Interior. Day. It resembles the waiting-room of a doctor’s surgery. A disorientated woman in her late-fifties wearing gardening attire enters and takes a number from the ticket dispenser. The number on the ticket reads ‘65’. She glances at the LED display above the reception desk. It reads ‘43’. She sighs and takes a seat, glancing around her in a bewildered manner. The other people seated do not look healthy. Some are bleeding.
After a moment or so a side-door opens and a wiry gentleman of perhaps sixty or seventy years of age enters. His grey- to silver-hair is swept back, he is wearing a plain t-shirt, jeans and sturdy boots.
Wiry Gentleman: You. Come with me.
Disorientated Woman: What? Me?
WG: No. The other woman I’m looking at and talking to. Yes, you.
DW: What’s happening? Where am I? A moment ago I was in my garden doing the weeding before winter set in…
WG: Look, I’ll not beat about the bush. It’s like this: you’re dead, aren’t you. This is the after-life. There’s a bit of a queue and they thought – you know, considering the circumstances – I should rush you in. [Eyes the seated people, the LED display above reception] Fucking bureaucrats. Justifying their eternal existence. Sheep.

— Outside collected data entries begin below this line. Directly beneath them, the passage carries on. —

(** [getAppliedStyles_without_preset] on a registry whose
    [getCurrentPreset] throws, against the mocked api-first preset. *)
Lemma getAppliedStyles_without_preset_witness :
  presetLookupFails brokenRegistry
  /\ currentPreset (mockRegistry "api-first-preset")
     = Some (Preset.mk (js "api-first-preset")
                       (Some (PolicyName (js "api-first"))))
  /\ Preset.comboDetectionPolicy
       (Preset.mk (js "api-first-preset") (Some (PolicyName (js "api-first"))))
     = Some (PolicyName (js "api-first"))
  /\ getAppliedStyles brokenRegistry elementWithDuplicate
     = getAppliedStyles (mockRegistry "api-first-preset") elementWithDuplicate.
Proof.
  assert (H : presetLookupFails brokenRegistry)
    by (left; exists (js "not initialised"); reflexivity).
  split; [exact H|]. split; [reflexivity|]. split; [reflexivity|].
  apply (getAppliedStyles_without_preset brokenRegistry
           (mockRegistry "api-first-preset")
           (Preset.mk (js "api-first-preset")
                      (Some (PolicyName (js "api-first")))));
    [exact H | reflexivity | reflexivity].
Defined.

(** ** A custom policy that throws *)

(** Under a custom policy that throws on every call the per-style
    [try] blocks drop every style: both listings resolve, to nothing. *)
Example throwing_policy_drops_every_style :
  getAppliedStyles throwingRegistry elementWithDuplicate = Resolved []
  /\ fetchAllStyles siteOfFour throwingRegistry = Resolved []
  /\ getAppliedClassNames elementWithDuplicate
     = Resolved [js "card"; js "is-active"].
Proof. repeat split; reflexivity. Qed.
Lemma utf8_4 b x y z :
  240 <= b -> b < 248 -> x < 64 -> y < 64 -> z < 64 ->
  65536 <= (((b - 240) * 64 + x) * 64 + y) * 64 + z ->
  utf8 ((((b - 240) * 64 + x) * 64 + y) * 64 + z) = [b; 128 + x; 128 + y; 128 + z].
Proof.
  intros H1 H2 H3 H4 H5 H6. unfold utf8.
  set (v := (((b - 240) * 64 + x) * 64 + y) * 64 + z) in *.
  ltb_is false. ltb_is false. ltb_is false.
  assert (Hq1 : v / 64 = ((b - 240) * 64 + x) * 64 + y)
    by (symmetry; apply (N.div_unique v 64 _ z); subst v; lia).
  assert (Hr1 : v mod 64 = z)
    by (symmetry; apply (N.mod_unique v 64 (((b - 240) * 64 + x) * 64 + y) z); subst v; lia).
  assert (Hq2 : v / 4096 = (b - 240) * 64 + x)
    by (symmetry; apply (N.div_unique v 4096 _ (y * 64 + z)); subst v; lia).
  assert (Hq3 : v / 262144 = b - 240)
    by (symmetry; apply (N.div_unique v 262144 _ ((x * 64 + y) * 64 + z)); subst v; lia).
  assert (Hr2 : (((b - 240) * 64 + x) * 64 + y) mod 64 = y)
    by (symmetry; apply (N.mod_unique _ 64 ((b - 240) * 64 + x) y); lia).
  assert (Hr3 : ((b - 240) * 64 + x) mod 64 = x)
    by (symmetry; apply (N.mod_unique _ 64 (b - 240) x); lia).
  rewrite Hq1, Hr1, Hq2, Hq3, Hr2, Hr3. f_equal. lia.
Qed.

(** The octets of a scalar value: the first tells their number, the others
    are continuation octets, and together they hold the value. *)
Lemma utf8_octets v :
  v <= 1114111 ->
  (v < 128 /\ utf8 v = [v])
  \/ (128 <= v < 2048 /\
      exists b x, utf8 v = [b; 128 + x] /\ 192 <= b < 224 /\ x < 64 /\ v = (b - 192) * 64 + x)
  \/ (2048 <= v < 65536 /\
      exists b x y, utf8 v = [b; 128 + x; 128 + y] /\ 224 <= b < 240 /\ x < 64 /\ y < 64
                    /\ v = ((b - 224) * 64 + x) * 64 + y)
  \/ (65536 <= v /\
      exists b x y z, utf8 v = [b; 128 + x; 128 + y; 128 + z] /\ 240 <= b < 248
                      /\ x < 64 /\ y < 64 /\ z < 64
                      /\ v = (((b - 240) * 64 + x) * 64 + y) * 64 + z).
Proof.
  intros Hv.
  destruct (N.ltb_spec v 128) as [H1|H1]; [left; split; [exact H1 | now apply utf8_1]|].
  right. destruct (N.ltb_spec v 2048) as [H2|H2].
  { left. split; [lia|]. unfold utf8. ltb_is false. ltb_is true.
    exists (192 + v / 64), (v mod 64). split; [reflexivity|].
    divmod v 64. lia. }
  right. destruct (N.ltb_spec v 65536) as [H3|H3].
  { left. split; [lia|]. unfold utf8. ltb_is false. ltb_is false. ltb_is true.
    exists (224 + v / 4096), ((v / 64) mod 64), (v mod 64). split; [reflexivity|].
    assert (E : v / 4096 = v / 64 / 64) by (rewrite N.Div0.div_div; reflexivity).
    rewrite E. divmod v 64. divmod q 64. lia. }
  right. split; [lia|]. unfold utf8. ltb_is false. ltb_is false. ltb_is false.
  exists (240 + v / 262144), ((v / 4096) mod 64), ((v / 64) mod 64), (v mod 64).
  split; [reflexivity|].
  assert (E1 : v / 4096 = v / 64 / 64) by (rewrite N.Div0.div_div; reflexivity).
  assert (E2 : v / 262144 = v / 64 / 64 / 64) by (rewrite !N.Div0.div_div; reflexivity).
  rewrite E1, E2. divmod v 64. divmod q 64. divmod q0 64. lia.
Qed.

(** ** UTF-16 *)

Lemma utf16_encode_spec v : v <= 1114111 -> utf16 v (utf16_encode v).
Proof.
  intros H. unfold utf16, utf16_encode. destruct (N.ltb_spec v 65536) as [L|L]; [now left|].
  right. exists ((v - 65536) / 1024), ((v - 65536) mod 1024).
  divmod (v - 65536) 1024. repeat split; try lia.
Qed.

Lemma utf16_unique v u : utf16 v u -> u = utf16_encode v.
Proof.
  unfold utf16, utf16_encode. intros [[L ->] | (hi & lo & Hh & Hl & -> & ->)].
  - ltb_is true. reflexivity.
  - ltb_is false.
    assert (Hq : (65536 + 1024 * hi + lo - 65536) / 1024 = hi)
      by (symmetry; apply (N.div_unique _ 1024 _ lo); lia).
    assert (Hr : (65536 + 1024 * hi + lo - 65536) mod 1024 = lo)
      by (symmetry; apply (N.mod_unique _ 1024 hi lo); lia).
    now rewrite Hq, Hr.
Qed.

Lemma scalar_from_spec lo v :
  scalar_from lo v = true <-> lo <= v /\ scalar_value v.
Proof.
  unfold scalar_from, scalar_value.
  rewrite !andb_true_iff, negb_true_iff, andb_false_iff, !N.leb_le, !N.leb_gt. lia.
Qed.

(** ** The decoder against the description *)

Lemma decode_skip s : forall n, decode n s = decode 0 (skipn n s).
Proof.
  induction s as [|c t IH]; intros [|n]; try reflexivity.
  cbn [decode skipn]. apply IH.
Qed.

Lemma decode_percent t :
  decode 0 (ch "%" :: t)
  = (e <- decode_escape t ;; r <- decode 0 (skipn (snd e) t) ;; Ok (fst e ++ r)).
Proof.
  cbn [decode]. change (N.eqb (ch "%") (ch "%")) with true. cbv iota.
  destruct (decode_escape t) as [e|]; cbn [bind]; [|reflexivity].
  now rewrite decode_skip.
Qed.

DW: Wait! What circumstances? All I remember was doing the borders in my back-garden and looking-up to see this bloody great rocket hurtling toward my head…
WG: [Taking a glug from a can of Carling and then drawing on an oddly-fragrant hand-rolled cigarette before fixing her with a steely-blue gaze that many would find intimidating] Yeah. That was me. Me in the rocket. That did you in. It was decided it was ‘polite’ I do this for you. Come on [gesturing toward the side door] hurry in before the fucking lemmings get wind.
…………………
Five days ago (oh, this is me now) and I’m standing in a back garden. It’s a beautiful garden – my favourite kind; utilitarian, a place that produces; that grows useful stuff - things you can eat, things you can use - a man’s garden. A place to work, to drink, to smoke, to reflect. A place that brings satisfaction to whoever tends it. It boasts a tremendous view over one of Gloucestershire’s valleys.
There are loads of people milling around, some gazing with concern at the sky and the light rain it is sprinkling. Among them are my Favourite Son, Favourite Daughter, their Grandmother, their Uncle James and the ex-Mrs Tired Dad, Their Mother.
The garden is huge, and Uncle James is half-way down it, separated by some yards of electrical wire and a detonator from a three-foot tall model rocket. The rocket contains the ashes of his and of the ex-Mrs. Tired Dad’s father – my children’s Grandfather. Ashes I had escorted on my lap from the crematorium in the passenger-seat of his ex-wife’s car.
With the strains of Pink Floyd playing from the house behind us Uncle James pulls the trigger and the rocket shoots what seems hundreds of feet in the air before the payload detonates over it’s passenger’s favourite place in the world.
And then instead of descending straight ahead into the valley it veers to the right. Quite a lot to the right. And disappears over the roof of a neighbouring house into what can only be the back garden.
Bloody hell, I think to myself, I hope there was no-one out there.